Online learning trends: Video, interactive content, and AI

In 2020, the COVID-19 pandemic accelerated transformations in online learning. As schools and businesses were forced to go remote, the way we learn was pushed into an online environment.

Fortunately, online courses weren’t new in 2020, but the sudden demand for improved learning led to all sorts of new and improved tech. Exciting online learning trends like video, interactive content, and AI, began to reshape the way we teach and learn. This transformation wasn’t limited to traditional classrooms, either.

As companies faced the problem of training their remote workforces, and isolated employees looked for new opportunities for growth, the private sector exploded with innovative options for every kind of learner.

Now, many schools and businesses are returning face-to-face. But the world of online learning has been permanently transformed.

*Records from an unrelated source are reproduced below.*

(* ===== verification/Workers.v ===== *)
(** * The loop of a worker (service_queue.go)

    A worker waits for the context, the stop channel or its timer, and then does
    a round.  Once it was told to stop it goes on until there is nothing to take
    from the queue: the drain that stopWait waits for. *)
From stdpp Require Import base list strings gmap sets.
From S2P Require Import Prelude GoStd Kube Cloud Config Balancer Nodes Panics State Queue.

(** What the select statement of the loop receives. *)
Inductive wakeup := CtxDone | StopCh | Timer.

Section loop.
Context {W} `{!Cloud W}.
Context (cs : CSCloud) (fuel : nat).

(** The loop from one select statement to the next; [expired]: a timer that runs
    expires before the worker stops it.  A timer that has no expiry ahead does
    not wake the worker. *)
Definition worker_step (w : wakeup) (expired : bool) (wk : worker) : M (state W) worker :=
  match wk with
  | Selecting exitWhenDone waitTimer =>
      match w with
      | CtxDone => mret Returned
      | StopCh => worker_round cs fuel true expired waitTimer
      | Timer =>
          match receive waitTimer with
          | Some waitTimer => worker_round cs fuel exitWhenDone expired (Timer_Reset waitTimer)
          | None => mret wk
          end
      end
  | Returned | Stuck => mret wk
  end.

(** The loop over the wake-ups that the worker gets. *)
Fixpoint worker_loop (wk : worker) (wakeups : list (wakeup * bool)) : M (state W) worker :=
  match wakeups with
  | [] => mret wk
  | (w, expired) :: wakeups => wk ← worker_step w expired wk; worker_loop wk wakeups
  end.
End loop.

(** The worker as start() launches it. *)
Definition new_worker : worker := Selecting false NewTimer.

(** ** Progress *)

(** The failed updates that a log records. *)
Definition is_failure (e : event) : bool :=
  match projT2 e with RecordEvent _ true _ => true | _ => false end.
Definition failures (l : list event) : nat := length (filter (λ e, is_failure e = true) l).

Lemma failures_app l1 l2 : failures (l1 ++ l2) = failures l1 + failures l2.
Proof. unfold failures. by rewrite filter_app, length_app. Qed.

Section progress.
Context {W} `{!Cloud W}.
Implicit Types (cs : CSCloud) (s : state W).

(** Nothing can be taken from the queue: it is empty or, unless the clock went
    backwards, every entry in it is backing off. *)
Definition drained s : Prop :=
  queue s = ∅ ∨ ∃ now now', clock_reads (W:=W) now now' ∧
    (now ≤ now' → ∀ k e, queue s !! k = Some e → now' < backoffUntil e)%Z.

(** A round that goes on took an entry, which only a failure puts back. *)
Lemma worker_round_progress cs fuel expired t s :
  at_rest s → queued_rules (queue s) →
  wp (worker_round cs fuel true expired t) (λ r s', ∀ wk, r = Ok wk →
    ∃ l, elog (genv s') = elog (genv s) ++ l ∧
      match wk with
      | Selecting _ _ => size (queue s') < size (queue s) + failures l
      | Returned => drained s'
      | Stuck => False
      end) s.
Proof.
  intros [Hkeyed Hfree] Hrules. unfold worker_round. apply wp_bind, wp_try.
  eapply wp_mono; [by apply pop_wp|].
  intros r s1 (Hreg1 & Hl1 & (l1 & Hlog1 & _) & Hr). destruct r as [[e|]|err| |]; cbn [on_ok]; try done.
  2: { apply wp_ret. intros wk [= <-]. exists l1. split; [done|]. simpl.
       destruct Hr as [Hq Hr]. unfold drained. by rewrite Hq. }
  destruct Hr as (Hke & Hq1 & _).
  assert (size (queue s) = S (size (queue s1))) as Hsize.
  { rewrite Hq1, map_size_delete_Some by eauto. destruct (size (queue s)) eqn:E; [|lia].
    apply map_size_empty_inv in E. rewrite E in Hke. by rewrite lookup_empty in Hke. }
  apply wp_bind, wp_try. eapply wp_mono.
  { apply processQueueEntry_wp; [by rewrite Hl1|]. intros lb Hlb. by eapply Hrules. }
  intros r s2 (_ & Ht & _ & Hq2 & _). apply touched_managed_extends in Ht as [l2 Hlog2].
  destruct r as [[]|err| |]; cbn [on_ok]; try done.
  - eapply wp_mono; [apply record_success_wp|]. intros r s3 (-> & _ & Hq3 & _ & Hlog3) wk [= <-].
    rewrite Hlog3, Hlog2, Hlog1, <- !app_assoc. eexists. split; [done|]. rewrite Hq3, Hq2. lia.
  - apply wp_bind. eapply wp_mono; [apply pushWithBackoff_wp|].
    intros r s3 (_ & _ & (l3 & Hlog3) & d & perr & -> & _ & _ & _ & Hother & _). cbn [on_ok].
    apply wp_bind, wp_on_genv, wp_call. intros w ? _. cbn [on_ok]. apply wp_ret.
    intros wk [= <-]. cbn [set_genv genv queue elog]. rewrite Hlog3, Hlog2, Hlog1.
    eexists. rewrite <- !app_assoc. split; [done|]. rewrite !failures_app.
    apply map_size_but_one in Hother. rewrite Hq2 in Hother.
    assert (failures [Ev (RecordEvent (qe_service e) true eventReasonUpdateFailed)] = 1) as -> by done. lia.
Qed.
End progress.

(** ** Draining *)

Section drain.
Context {W} `{!Cloud W}.
Implicit Types (cs : CSCloud) (s : state W).

(** What a run of a worker leaves of the services that waited before it. *)
Definition kept cs s s' : Prop :=
  ∀ k e, queue s !! k = Some e →
    is_Some (queue s' !! k) ∨ updated k s s' ∨ ¬ served cs (registry s) (qe_service e).

Lemma updated_mono k s1 s2 s3 s4 :
  extends s1 s2 → updated k s2 s3 → extends s3 s4 → updated k s1 s4.
Proof.
  intros [l1 H1] (l2 & svc & H2 & Hk & Hin) [l3 H3]. exists (l1 ++ l2 ++ l3), svc.
  rewrite H3, H2, H1, <- !app_assoc. split_and!; [done|done|set_solver].
Qed.

Lemma extends_refl s : extends s s.
Proof. exists []. by rewrite app_nil_r. Qed.

(** A round between two states of the loop, put together. *)
Lemma kept_trans cs s1 s2 s3 :
  extends s1 s2 → extends s2 s3 → registry s2 = registry s1 →
  (∀ k e', queue s2 !! k = Some e' → ∃ e, queue s1 !! k = Some e ∧ qe_service e' = qe_service e) →
  kept cs s1 s2 → kept cs s2 s3 → kept cs s1 s3.
Proof.
  intros Hx12 Hx23 Hreg Hq H12 H23 k e Hk.
  destruct (H12 k e Hk) as [[e' He']|[Hu|Hn]]; [|by right; left; eapply updated_mono; [apply extends_refl|..]|by right; right].
  destruct (H23 k e' He') as [?|[Hu|Hn]]; [by left| |].
  - right; left. eapply updated_mono; [done|done|apply extends_refl].
  - right; right. destruct (Hq k e' He') as (e0 & He0 & Hs). simplify_eq.
    by rewrite <- Hs, <- Hreg.
Qed.

(** The end of a run of a stopping worker over the wake-ups [ws]. *)
Definition drain_post cs (ws : list (wakeup * bool)) s (r : res worker) s' : Prop :=
  match r with
  | Ok wk => at_rest s' ∧ queued_rules (queue s') ∧ registry s' = registry s ∧ kept cs s s' ∧
      awake wk ∧
      ∃ l, elog (genv s') = elog (genv s) ++ l ∧
        match wk with
        | Selecting _ _ => length ws ≤ size (queue s) + failures l
        | Returned => CtxDone ∈ ws.*1 ∨ drained s'
        | Stuck => False
        end
  | Err _ | Panic _ => False
  | Blocked => True
  end.

Lemma kept_refl cs s : kept cs s s.
Proof. intros k e Hk. left. eauto. Qed.

Lemma worker_loop_returned cs fuel ws s : worker_loop cs fuel Returned ws s = (s, Ok Returned).
Proof. by induction ws as [|[w b] ws IH]. Qed.

Lemma drain_step cs fuel ws s :
  (∀ t s, at_rest s → queued_rules (queue s) → is_Some (receive t) →
    wp (worker_loop cs fuel (Selecting true t) ws) (drain_post cs ws s) s) →
  ∀ w expired t, at_rest s → queued_rules (queue s) → is_Some (receive t) →
  wp (wk ← worker_round cs fuel true expired t; worker_loop cs fuel wk ws)
    (drain_post cs (w :: ws) s) s.
Proof.
  intros IH w expired t Hrest Hrules Ht. apply wp_bind.
  eapply wp_mono; [by apply wp_and; [by apply (worker_round_wp _ _ _ expired t)|by apply worker_round_progress]|].
  intros r s1 [Hr Hp]. destruct r as [wk|e| |]; cbn [on_ok]; try done.
  destruct Hr as (Hrest1 & Hrules1 & Hreg1 & Hq1 & Hk1 & Ha1 & Hend1). specialize (Ha1 Ht).
  destruct (Hp wk eq_refl) as (l1 & Hl1 & Hgo). clear Hp.
  assert (extends s s1) as Hx by (by exists l1).
  destruct wk as [b t'| |]; [|..|done].
  - destruct Hend1 as [->|(_ & [=] & _)]. eapply wp_mono; [by apply IH|].
    intros r s2 Hd. destruct r as [wk|e| |]; try done.
    destruct Hd as (Hrest2 & Hrules2 & Hreg2 & Hk2 & Ha2 & l2 & Hl2 & Hend).
    assert (extends s1 s2) as Hx2 by (by exists l2).
    split_and!; [done|done|congruence|by eapply kept_trans|done|].
    exists (l1 ++ l2). rewrite Hl2, Hl1, app_assoc. split; [done|]. destruct wk; [| |done].
    + rewrite failures_app. simpl. lia.
    + destruct Hend; [left; by right|by right].
  - unfold wp. rewrite worker_loop_returned.
    split_and!; [done..|]. exists l1. split; [done|by right].
Qed.

Lemma worker_loop_wp cs fuel ws t s :
  at_rest s → queued_rules (queue s) → is_Some (receive t) →
  wp (worker_loop cs fuel (Selecting true t) ws) (drain_post cs ws s) s.
Proof.
  revert t s. induction ws as [|[w expired] ws IH]; intros t s Hrest Hrules Ht.
  { apply wp_ret. split_and!; [done|done|done|apply kept_refl|done|].
    exists []. rewrite app_nil_r. split; [done|]. simpl. lia. }
  destruct w; cbn [worker_loop worker_step].
  - unfold wp, mbind, M_bind. cbn. rewrite worker_loop_returned.
    split_and!; [done|done|done|apply kept_refl|done|].
    exists []. rewrite app_nil_r. split; [done|]. left. by left.
  - by apply drain_step.
  - destruct Ht as [t' ->]. apply drain_step; [done..|apply receive_Reset].
Qed.

(** (C9) A worker that was told to stop drains the queue and ends: as long as it
    has not returned, it can be woken up, and the number of its rounds is at most the number of services
    that waited plus the number of failed updates that it recorded.  When it
    returns, and not because its context is done, nothing can be taken from the
    queue any more; and every service that waited when it was told to stop waits
    still, was updated with success, or has no node left. *)
Theorem worker_drains cs fuel ws t s
    (Hrest : at_rest s) (Hrules : queued_rules (queue s)) (Ht : is_Some (receive t)) :
  wp (worker_loop cs fuel (Selecting true t) ws) (drain_post cs ws s) s.
Proof. by apply worker_loop_wp. Qed.
End drain.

As educators, both in schools and businesses, adapt their approach to online or hybrid models, we can expect to see even more advances in online learning. Here are the main online learning trends to look out for and how you can leverage them for your own online course.

Innovations in the virtual classroom

From elementary schools, to cooking classes, to worker training courses, the pandemic meant most classes moved online.

For a lot of educators, this was a sudden and difficult change. But moving to the virtual classroom also pushed innovations in video conferencing technology, as well as innovations to the way we interact with that technology.

Replicating face-to-face learning

On a basic level, teachers and trainers needed a way to replicate in-person activities as much as possible. To do this, many educators figured out how to use video conferencing features to their advantage.

Some used screen sharing with audio and graphics to present complex information. Others used features like breakout rooms for group activities. Educators are a creative bunch, and they found ways around remote learning to create high-quality virtual classrooms.

Virtual learning brings added value

As time has gone on, virtual classrooms are no longer seen as poor attempts at replicating face-to-face learning. In fact, creative approaches to teaching and innovations in virtual learning technology mean virtual classrooms now have many benefits over the traditional in-person class.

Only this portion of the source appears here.